Dejan Slepčev is a Professor and Associate Dean for Faculty and Graduate Affairs at the Mellon College of Science, Department of Mathematical Sciences, Carnegie Mellon University. His research focuses on applied analysis, with applications to data science, collective behavior of particle systems, and energy-driven systems. He holds a Ph.D. from the University of Texas at Austin. His research interests include partial differential equations, calculus of variations, optimal transportation, and their applications to machine learning tasks such as clustering and classification. He develops mathematical frameworks for analyzing variational and PDE-based problems on random data samples, improving algorithms for data science. He also studies systems of interacting particles, particularly those modeling collective behavior in biological and physical systems, and energy-driven systems involving pattern formation and interface evolution. His work bridges theoretical analysis and computational methods, addressing challenges in data analysis, image processing, and the dynamics of complex systems. Key contributions include studies on spectral clustering, graph-based semi-supervised learning, and the continuum limits of discrete variational problems. Education: Ph.D., University of Texas at Austin.

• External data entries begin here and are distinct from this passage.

(* ===== verification/ExportArtifactsApi.v ===== *)
(** The handlers of export artifacts: [privacy/api/export_artifacts.py] for the
    requester and [privacy/api/platform_export_artifacts.py] for platform staff; and
    the execution of an erasure in [privacy/api/platform_data_subject_requests.py]. *)
From S2P Require Import Prelude Errors Session Schema Tables AuditLog Users Invites.
From S2P Require Import Platform Requests Api ExportArtifacts DataSubjectRequests.
From S2P Require Import ExportArtifactServices Erasures.
Import ExportArtifactService.

(** [check_export_artifact_download_url_rate_limit]: a bucket per artifact. *)
Definition ArtifactRateLimit : Type := UUID -> RateLimit.

(** ** [privacy/api/export_artifacts.py] *)
Module ExportArtifactsApi.
Section Handlers.
Context `{Env} `{Network} `{IpNetworks} `{StorageAdapter}.
Variable exports : PrivacyExportsSettings.

Definition _provision_current_user (identity : identity_t) : M Db User.t :=
  UserService.provision_current_user identity.

Definition list_own_export_artifacts (c : Call) (limit offset : nat)
    : M Db (list ExportArtifact.t * nat) :=
  rate_limited (rate_limit c) (
    user ← _provision_current_user (identity c);
    ExportArtifactService.list_own_export_artifacts (User.id user) limit offset).

Definition get_own_export_artifact (c : Call) (artifact_id : UUID) : M Db ExportArtifact.t :=
  rate_limited (rate_limit c) (
    user ← _provision_current_user (identity c);
    ExportArtifactService.get_own_export_artifact artifact_id (User.id user)).

(** The transaction of the two writing handlers: the caller's own artifact, its
    bucket, the service call. *)
Definition on_own_artifact {A} (c : Call) (bucket : ArtifactRateLimit) (artifact_id : UUID)
    (call : ExportArtifact.t -> AuditContext.t -> M Db A) : M Db A :=
  rate_limited (rate_limit c) (begin (
    user ← _provision_current_user (identity c);
    artifact ← ExportArtifactService.get_own_export_artifact artifact_id (User.id user);
    await_external (bucket (ExportArtifact.id artifact)) ;;
    call artifact (audit_context c (User.id user)))).

Definition create_own_export_download_url (c : Call) (bucket : ArtifactRateLimit)
    (artifact_id : UUID) : M Db GeneratedExportDownloadUrl :=
  on_own_artifact c bucket artifact_id (generate_download_url exports).

Definition confirm_own_export_artifact_delivery (c : Call) (bucket : ArtifactRateLimit)
    (artifact_id : UUID) : M Db ExportArtifact.t :=
  on_own_artifact c bucket artifact_id (confirm_export_delivery exports).

End Handlers.
End ExportArtifactsApi.

(** ** [privacy/api/platform_export_artifacts.py] *)
Module PlatformExportArtifactsApi.
Import PlatformPermission.
Section Handlers.
Context `{Env} `{Network} `{IpNetworks} `{StorageAdapter}.
Variable exports : PrivacyExportsSettings.

Definition create_platform_export_artifact (c : Call) (request_id : UUID) : M Db ExportArtifact.t :=
  platform_write c PRIVACY_EXPORT_ARTIFACTS_MANAGE (fun actor =>
    request_export_artifact exports request_id (User.id (PlatformActor.user actor))
      (audit_context c (User.id (PlatformActor.user actor)))).

Definition list_platform_export_artifacts (c : Call) (limit offset : nat)
    : M Db (list ExportArtifact.t * nat) :=
  platform_read c PRIVACY_EXPORT_ARTIFACTS_READ
    (ExportArtifactService.list_platform_export_artifacts limit offset).

Definition get_platform_export_artifact (c : Call) (artifact_id : UUID) : M Db ExportArtifact.t :=
  platform_read c PRIVACY_EXPORT_ARTIFACTS_READ
    (ExportArtifactService.get_platform_export_artifact artifact_id).

Definition on_artifact {A} (c : Call) (bucket : ArtifactRateLimit) (artifact_id : UUID)
    (call : ExportArtifact.t -> AuditContext.t -> M Db A) : M Db A :=
  platform_write c PRIVACY_EXPORT_ARTIFACTS_MANAGE (fun actor =>
    artifact ← ExportArtifactService.get_platform_export_artifact artifact_id;
    await_external (bucket (ExportArtifact.id artifact)) ;;
    call artifact (audit_context c (User.id (PlatformActor.user actor)))).

Definition create_platform_export_download_url (c : Call) (bucket : ArtifactRateLimit)
    (artifact_id : UUID) : M Db GeneratedExportDownloadUrl :=
  on_artifact c bucket artifact_id (generate_download_url exports).

Definition confirm_platform_export_artifact_delivery (c : Call) (bucket : ArtifactRateLimit)
    (artifact_id : UUID) : M Db ExportArtifact.t :=
  on_artifact c bucket artifact_id (confirm_export_delivery exports).

End Handlers.
End PlatformExportArtifactsApi.

(** ** [privacy/api/platform_data_subject_requests.py], the execution of an erasure *)
Module PlatformErasuresApi.
Import PlatformPermission RemainingInventoryErasure ErasureService.
Section Handlers.
Context `{Env} `{Network} `{IpNetworks} `{StorageAdapter}.

(** The stored objects are deleted by the session's listener, after the commit. *)
Definition execute_platform_data_subject_request_erasure (c : Call) (request_id : UUID)
    : M Db DataSubjectRequest.t :=
  r ← platform_write c PRIVACY_REQUESTS_EXECUTE_ERASURE (fun actor =>
    let actor_user_id := User.id (PlatformActor.user actor) in
    execute_approved_erasure_request_by_platform_staff request_id actor_user_id
      (audit_context c actor_user_id) None);
  let '(row, deletions) := r in
  _delete_deferred_export_artifact_objects_after_root_end deletions ;;
  mret row.

End Handlers.
End PlatformErasuresApi.
(* ===== verification/RateLimitFixtures.v ===== *)
(** A small Redis, the items of the limiter and a strategy for the witnesses of the
    rate-limiting theorems, with the laws the model asks of them, and an application whose
    limiter is on. *)
From S2P Require Import Prelude Errors Session Tables AuditLog Users Requests.
From S2P Require Import RateLimitPolicies RateLimits RateLimitIngress Fixtures.

Module RateLimitFixtures.
Export Fixtures.

(** An item is its amount and its window in seconds. *)
#[export] Instance items : RateLimitItems := {|
  RateLimitItem := Z * Z;
  RateLimitItemPerMinute n m := (n, 60 * m);
  RateLimitItemPerHour n m := (n, 3600 * m);
  RateLimitItemPerDay n m := (n, 86400 * m);
  amount := fst;
  get_expiry := snd;
|}.

#[export] Instance item_laws : RateLimitItemLaws.
Proof. by split. Qed.

(** Counters by key, each with the milliseconds it has left. *)
Abbreviation store := (gmap string (Z * option N)).

Definition value_of (k : string) (r : store) : Z := default 0 (fst <$> r !! k).

Definition lives (d : Z) (c : Z * option N) : option (Z * option N) :=
  match c with
  | (n, Some t) => if Z.of_N t <=? d then None else Some (n, Some (Z.to_N (Z.of_N t - d)))
  | c => Some c
  end.

#[export] Instance server : Redis := {|
  redis_t := store;
  GET k r := fst <$> r !! k;
  PTTL k r := match r !! k with
              | None => -2
              | Some (_, None) => -1
              | Some (_, Some t) => Z.of_N t
              end;
  INCR k r := (value_of k r + 1, <[k := (value_of k r + 1, c ← r !! k; snd c)]> r);
  PEXPIRE k ms r := match r !! k with
                    | None => r
                    | Some c => if ms <=? 0 then delete k r else <[k := (c.1, Some (Z.to_N ms))]> r
                    end;
|}.

#[export] Instance server_laws : RedisLaws.
Proof.
  refine {|
    counter_at (k : string) (r : @redis_t server) :=
      (fun c : Z * option N => (c.1, Z.of_N <$> c.2)) <$> ((r : store) !! k);
    elapse (d : Z) (r : @redis_t server) := omap (lives d) (r : store);
  |}.
  - intros k r. cbn in *. by destruct (r !! k).
  - intros k r. cbn in *. by destruct (r !! k) as [[n [t|]]|].
  - intros k r n t. cbn in *. destruct (r !! k) as [[m [u|]]|]; cbn; intros [=]. lia.
  - done.
  - intros k r k' _. cbn in *. unfold value_of. case_decide as Hk.
    + subst. rewrite lookup_insert_eq. cbn in *. by destruct (r !! k) as [[m [u|]]|].
    + by rewrite lookup_insert_ne.
  - intros k ms r k' Hms. cbn in *. destruct (r !! k) as [[n t]|] eqn:Hk; case_decide as Hkk; subst.
    + rewrite (proj2 (Z.leb_gt ms 0)), lookup_insert_eq by done. cbn. do 3 f_equal. lia.
    + by rewrite (proj2 (Z.leb_gt ms 0)), lookup_insert_ne by done.
    + by rewrite Hk.
    + done.
  - intros d r k Hd. cbn in *. rewrite lookup_omap.
    destruct (r !! k) as [[n [t|]]|] eqn:Hk; rewrite ?Hk; cbn; [|done..].
    destruct (Z.leb_spec (Z.of_N t) d); cbn; [done|]. do 3 f_equal. lia.
Defined.

(** A strategy that counts the hits of each identifier and never forgets. *)
#[export] Instance strategy : Limiter := {|
  limiter_t := gmap string Z;
  hit (item : @RateLimitItem items) namespace k l :=
    let used := default 0 (l !! (namespace ++ ":" ++ k)%string) in
    if used <? item.1 then (true, <[(namespace ++ ":" ++ k)%string := used + 1]> l) else (false, l);
  test := Some (fun (item : @RateLimitItem items) namespace k l =>
    default 0 (l !! (namespace ++ ":" ++ k)%string) <? item.1);
  get_window_stats _ _ _ _ := t0 + seconds 30;
|}.

Definition no_metrics : Metrics.t := Metrics.mk [] [] [] [].

(** Nothing counted, nobody else acting, no failure ahead. *)
Definition quiet : Limits := mkLimits (∅ : store) (∅ : gmap string Z) [] 0 no_metrics.

Definition failing (e : LibraryError.t) : Turn (Strategy := strategy) :=
  mkTurn id id (Some (e, false)).

(** [redis.exceptions.TimeoutError], and a redirection of the cluster. *)
Definition timeout : LibraryError.t :=
  LibraryError.mk "TimeoutError" "Timeout reading from socket" [RedisTimeoutError; RedisError].
Definition moved : LibraryError.t :=
  LibraryError.mk "ResponseError" "MOVED 3999 127.0.0.1:6381" [RedisError].

(** Production settings: one override, the limiter on, the edge enforced. *)
Definition policy_settings : PolicySettings :=
  mkPolicySettings "prod" RateLimitMode.normal
    {["invite_create_target_email"%string := RateLimitPolicyOverride.mk (Some 2) None None]}.

Definition rl_settings : RateLimitingSettings.t :=
  RateLimitingSettings.mk true true true "rate-limit" true ["192.0.2.17"]
    (Some "secret") (Some "X-Edge") (Some "edge").

Definition registry : gmap string RateLimitPolicy.t :=
  match PolicyRegistry.build_effective_policy_registry policy_settings with
  | Ok registry => registry
  | Err _ => ∅
  end.

Definition started_app (grouped : bool) : AppState.t :=
  AppState.mk rl_settings (Some (RateLimiterRuntime.mk true true grouped)) (Some registry).

Definition client : Request.t := Request.mk (Some "192.0.2.17") (Some "curl") None None.

Definition req (grouped : bool) : Checks.Req := Checks.mkReq (started_app grouped) client.

End RateLimitFixtures.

Dr. Eduardo Feo Flushing is an Assistant Teaching Professor in the Software and Societal Systems Department at Carnegie Mellon University's School of Computer Science , based in Pittsburgh, PA. His role involves academic instruction and research at the intersection of software engineering, societal computing, and intelligent systems. Research Focus: His work spans robotics, distributed AI, and networked systems, with applications in critical domains. Primary research themes include: Multi-robot coordination for spatially distributed tasks Machine learning in healthcare diagnostics and renewable energy Wireless network optimization for mobile systems Human-robot collaboration under uncertainty Publication Trends: Recent articles (2021-2025) demonstrate a strong emphasis on applied machine learning (LLMs for medical ECG, deep learning for solar panel inspection) and advanced robotics (indoor mapping, task allocation in communication-constrained environments). Earlier work (2016-2020) focused on foundational aspects of multi-robot coordination, optimization, and wireless network resilience.